La guerra dei chip

I chip sono attualmente al centro della battaglia geopolitica tra Washington e Pechino. L'ultimo capitolo di questa saga – da cui dipende molto più di quanto immaginiamo – ha dimostrato fino a che punto il governo degli Stati Uniti sia disposto a spingersi. Ma da dove nasce questa disputa?
I semiconduttori, o chip, sono diventati uno dei beni più preziosi dell'umanità: sono ovunque. Sono essenziali per le attività quotidiane, come quelle che facciamo con i nostri telefoni, ma sono anche fondamentali per la sicurezza e la difesa. Basta pensare alle guerre in Medio Oriente e in Ucraina, dove l'accesso ai chip è il principale ostacolo alla produzione di droni più numerosi e migliori. Non è un caso che la più grande azienda al mondo sia Nvidia, con una capitalizzazione di mercato di 4,4 trilioni di dollari. Ha iniziato progettando schede grafiche per videogiochi (GPU), ma nel tempo, questo progetto si è posizionato al centro della rivoluzione dell'intelligenza artificiale. Oggi, i data center negli Stati Uniti, in Asia e in Europa utilizzano migliaia di questi chip.
Questi data center, modelli linguistici di grandi dimensioni (LLM) e algoritmi predittivi non vengono utilizzati solo dagli studenti universitari per barare: vengono impiegati anche in ambito governativo, di sicurezza e di difesa. Le GPU sono strategiche perché la loro architettura, composta da migliaia di core, consente l'elaborazione parallela di enormi volumi di dati, essenziale per l'intelligenza artificiale, la modellazione scientifica, le simulazioni militari, l'analisi massiva dei dati e la crittografia. Il loro utilizzo è cresciuto prima nella grafica e nei videogiochi, poi nel mining di criptovalute e, soprattutto, nell'addestramento di modelli di intelligenza artificiale a partire dal 2012, quando si sono dimostrate molto più veloci ed efficienti delle CPU.
Oggi, il predominio tecnologico e l'accesso a GPU all'avanguardia, controllate da pochi produttori come Nvidia, sono fattori critici del potere economico e militare: determinano la capacità di un Paese o di un'azienda di sviluppare un'intelligenza artificiale avanzata, rafforzare le proprie difese, innovare nei settori della biotecnologia e dell'energia e competere alla frontiera tecnologica. La loro disponibilità è ormai un asset geopolitico paragonabile al petrolio nel XX secolo.

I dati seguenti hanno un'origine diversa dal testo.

(** * inkscape-figure-manager: root registry, command builder, recompilation
      pipeline and watch daemon

    A shallow embedding of the two entry points of the repository,
    [src/inkscapefigures/main.py] (module [Figures] below) and [src/main.py]
    (module [Main] below), together with the part of the Python library they
    rest on ([str] methods, [re.findall], [int], list comparison, [pathlib]).

    Conventions of the embedding.
    - A Python [str] is a [string]: the bytes of its UTF-8 encoding, and
      for a file name the bytes of the name, which Python decodes with
      [surrogateescape].  The functions that split, join, replace and search
      do so at ASCII characters (digits, [.], [/], [_], [-], line breaks),
      which is the same on the bytes.  [title], [lower], [strip] and [lstrip]
      below know the ASCII letters and blanks only: they are the Python
      methods on ASCII text, and every theorem that rests on one of their
      laws is stated for ASCII text ([Py.isascii]).
    - Text files are read and written in UTF-8, the encoding of the locale:
      [read_text] raises on content that is not valid UTF-8, [write_text] on
      a text that cannot be encoded ([Py.utf8_valid]).  The registry file,
      when it exists, can be read and written by the process.
    - A Python [int] is a [Z].
    - A call that can raise returns a [result]; effects (logging, child
      processes, clipboard, inotify calls) are recorded in a trace, in program
      order, by the monad [Eff].
    - What lies outside the repository (the converter, the clipboard, the
      kernel's answer to a watch request, the content of the registry file)
      is a parameter: the record [World] and the value [RootsFile]. *)

From Stdlib Require Import String Ascii List ZArith Lia Bool.
From Stdlib Require QArith Sorted.
From stdpp Require Import base strings gmap list.
(* ================================================================== *)
(** * Corpus lookup, construction and the caller *)
(* ================================================================== *)

(** X20.  [get_course_data] returns the first course of the corpus with
    the requested name; when no course has that name it returns the
    default record, whose keywords are empty. *)
Theorem get_course_data_finds_first
    (self : CTWPFRecommender) (name : str) :
  let found := get_course_data self name in
  (Forall (fun c => course_name c <> Some name) (target_courses self)
   /\ found = no_course_data /\ course_keywords found = [])
  \/ (exists before after,
        target_courses self = before ++ found :: after
        /\ course_name found = Some name
        /\ Forall (fun c => course_name c <> Some name) before).
Proof.
  unfold get_course_data.
  assert (Hname : forall c, has_name name c = true <->
                            course_name c = Some name).
  { intros c. unfold has_name. destruct (course_name c) as [n|].
    - rewrite eqb_eq. split; congruence.
    - split; discriminate. }
  induction (target_courses self) as [|c cs IH]; simpl.
  - left. repeat split. constructor.
  - destruct (has_name name c) eqn:E.
    + right. exists [], cs. apply Hname in E. repeat split; auto.
    + assert (Hc : course_name c <> Some name).
      { intros H. apply Hname in H. congruence. }
      destruct IH as [(Hall & Hd & Hk)|(before & after & Hsplit & Hn & Hall)].
      * left. repeat split; auto.
      * right. exists (c :: before), after. rewrite Hsplit at 1.
        repeat split; auto.
Qed.

(** X21.  The history field of the form: an empty field gives no term;
    otherwise there is one term per comma plus one, and no term has
    leading or trailing whitespace (a part that is blank becomes the
    empty term). *)
Theorem history_terms_are_stripped (input_history : str) :
  (input_history = [] -> App.history_list input_history = [])
  /\ (input_history <> [] ->
      List.length (App.history_list input_history)
      = S (count_occ N.eq_dec input_history 44%N))
  /\ (forall w, In w (App.history_list input_history) -> stripped w).
Proof.
  unfold App.history_list.
  destruct input_history as [|c s].
  - split; [reflexivity|]. split; [intros H; contradiction | intros w []].
  - split; [discriminate|]. split.
    + intros _. rewrite length_map. apply StripFacts.split_length.
    + intros w Hw. apply in_map_iff in Hw. destruct Hw as (x & <- & _).
      apply StripFacts.strip_stripped.
Qed.

Lemma init_without_client (api_key env_api_key : option str)
    (make_client : str -> option Client)
    (ontology : option (list (str * str) * list (str * str)))
    (course_file : CourseFile) :
  (PyStr.truthy api_key = false /\ PyStr.truthy env_api_key = false)
  \/ (forall k, make_client k = None) ->
  client (init api_key env_api_key make_client ontology course_file) = None.
Proof.
  unfold init. intros [[Ha He]|Hfail]; simpl.
  - rewrite Ha. destruct env_api_key as [k|]; [|reflexivity].
    now rewrite He.
  - destruct (PyStr.truthy api_key).
    + destruct api_key as [k|]; [|reflexivity].
      destruct (PyStr.truthy (Some k)); [apply Hfail | reflexivity].
    + destruct env_api_key as [k|]; [|reflexivity].
      destruct (PyStr.truthy (Some k)); [apply Hfail | reflexivity].
Qed.
(** The requests written with [write_req] reach the child one per line,
    and each line decodes to its request. *)
Lemma lines_of_sent_lines (rs : list pyval) :
  List.map json_loads (split_lines (sent_lines rs)) = List.map Some rs.
Proof.
  unfold split_lines, sent_lines.
  induction rs as [|r rs IH]; [reflexivity|].
  cbn [List.map concat]. rewrite <- app_assoc. cbn [app].
  rewrite split_lines_from_line by apply dumps_printable.
  cbn [rev app List.map]. rewrite json_loads_dumps, IH. reflexivity.
Qed.

(** *** Reasoning on what a computation leaves behind *)

Lemma triple_ret {A : Type} (P : Popen -> Prop) (a : A) (Q : A -> Popen -> Prop) :
  (forall p, P p -> Q a p) -> triple P (ret a) Q.
Proof. intros H p HP. cbn. auto. Qed.

Lemma triple_bind {A B : Type} (P : Popen -> Prop) (m : M A)
  (Q : A -> Popen -> Prop) (k : A -> M B) (R : B -> Popen -> Prop) :
  triple P m Q -> (forall a, triple (Q a) (k a) R) -> triple P (bind m k) R.
Proof.
  intros Hm Hk p HP. unfold bind. specialize (Hm p HP).
  destruct (m p) as [[a|e|] p1]; auto.
  apply (Hk a p1 Hm).
Qed.

Lemma triple_reads_only {A : Type} (m : M A) (s : bool * str * str) :
  reads_only m ->
  triple (fun p => stdin_state p = s) m (fun _ p => stdin_state p = s).
Proof.
  intros Hm p HP. destruct (Hm p) as (H & _).
  destruct (m p) as [[a|e|] p1]; auto. cbn [snd] in H. congruence.
Qed.

Lemma triple_write_req (rs : list pyval) (r : pyval) :
  triple (fun p => stdin_state p = (false, [], sent_lines rs))
         (write_req r)
         (fun _ p => stdin_state p = (false, [], sent_lines (rs ++ [r]))).
Proof.
  intros p HP. unfold stdin_state in HP. injection HP as Hc Hb Hs.
  rewrite sent_lines_snoc.
  unfold write_req, stdin_write, stdin_flush, bind. rewrite Hc.
  cbn [stdin_closed set_stdin stdin_buffer stdin_sent]. rewrite Hb, Hs.
  cbn [app].
  destruct (dumps r ++ [LF]) as [|c t] eqn:E.
  - apply app_eq_nil in E. destruct E as [_ E]. discriminate.
  - destruct (exited _); [exact I|]. reflexivity.
Qed.
(** * SICS (Searchlight Inefficient Compression Scheme)

    A shallow embedding of [Compression_Decompression.py] and the
    verification of its codec core: frequency counting, rank sorting, the
    code generator, mapping construction, compression and decompression.

    Modelling conventions.
    - A Python character is its Unicode code point, a number of type [N];
      a Python [str] is the list of its characters.
    - A Python [dict] is an association list in insertion order: assigning
      to a key that is present replaces its value in place, assigning to a
      new key appends the entry.  [dict.items()] iterates in that order.
    - Python integers are unbounded: counts are in [Z].
    - Code that can raise runs in the [outcome] monad.  The [while] loops of
      [DecompressText] are iterated with fuel; running out of fuel is a
      third outcome, shown below never to happen. *)

From Stdlib Require Import List Arith ZArith NArith Lia Bool.
From Stdlib Require Import Ascii.
From Stdlib Require String.
Import String.StringSyntax.
Delimit Scope string_scope with string.
From Stdlib Require Import Permutation Sorted.
Import ListNotations.

Set Implicit Arguments.

(* ================================================================== *)
(** ** Characters and strings *)

Definition char := N.
Definition str := list char.

Definition ord (a : ascii) : char := N_of_ascii a.
Arguments ord a%_char.

(** [py "F0"] is the Python string literal ['F0']. *)
Definition py (s : String.string) : str :=
  map ord (String.list_ascii_of_string s).
Arguments py s%_string.

Definition chr_F : char := ord "F".
Definition chr_qmark : char := ord "?".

Pertanto, gli Stati Uniti, sotto l'amministrazione Biden, hanno cercato di limitare l'accesso della Cina alle GPU di nuova generazione. Dal 2022, hanno imposto restrizioni crescenti a causa del loro valore strategico nell'intelligenza artificiale, nella difesa e nel supercalcolo: nell'ottobre di quell'anno, hanno incluso chip come Nvidia A100/H100 e AMD MI250/MI300 nella Commerce Control List, richiedendo requisiti di licenza quasi impossibili; nel 2023, hanno ampliato la Entity List per bloccare aziende come Inspur, Loongson, Biren e Moore Threads; e nel 2025, l'amministrazione Trump ha vietato la vendita di modelli adattati per eludere le restrizioni, come Nvidia H20 – specificamente progettato con capacità limitate – e AMD MI308. Ha quindi proposto di consentirne l'esportazione addebitando il 25% dei ricavi per H20 e il 15% per altri chip, oltre a misure segrete come l'inserimento di tracker nei server con GPU per rilevarne l'uso improprio.
La Cina, da parte sua, sta cercando di convincere i suoi giganti tecnologici a ridurre gli acquisti di idrogeno e di promuovere lo sviluppo dell'industria locale. Tuttavia, sebbene abbia una vasta esperienza nella replicazione delle tecnologie, i progetti di Nvidia sono praticamente unici e replicarli richiederà tempo e investimenti significativi. Questo è solo un altro fronte, forse uno dei più critici, nell'inevitabile scontro economico tra Stati Uniti e Cina. Tutto indica che la guerra per i chip è appena iniziata. E come per il petrolio nel XX secolo, il controllo sui chip determinerà vincitori e vinti.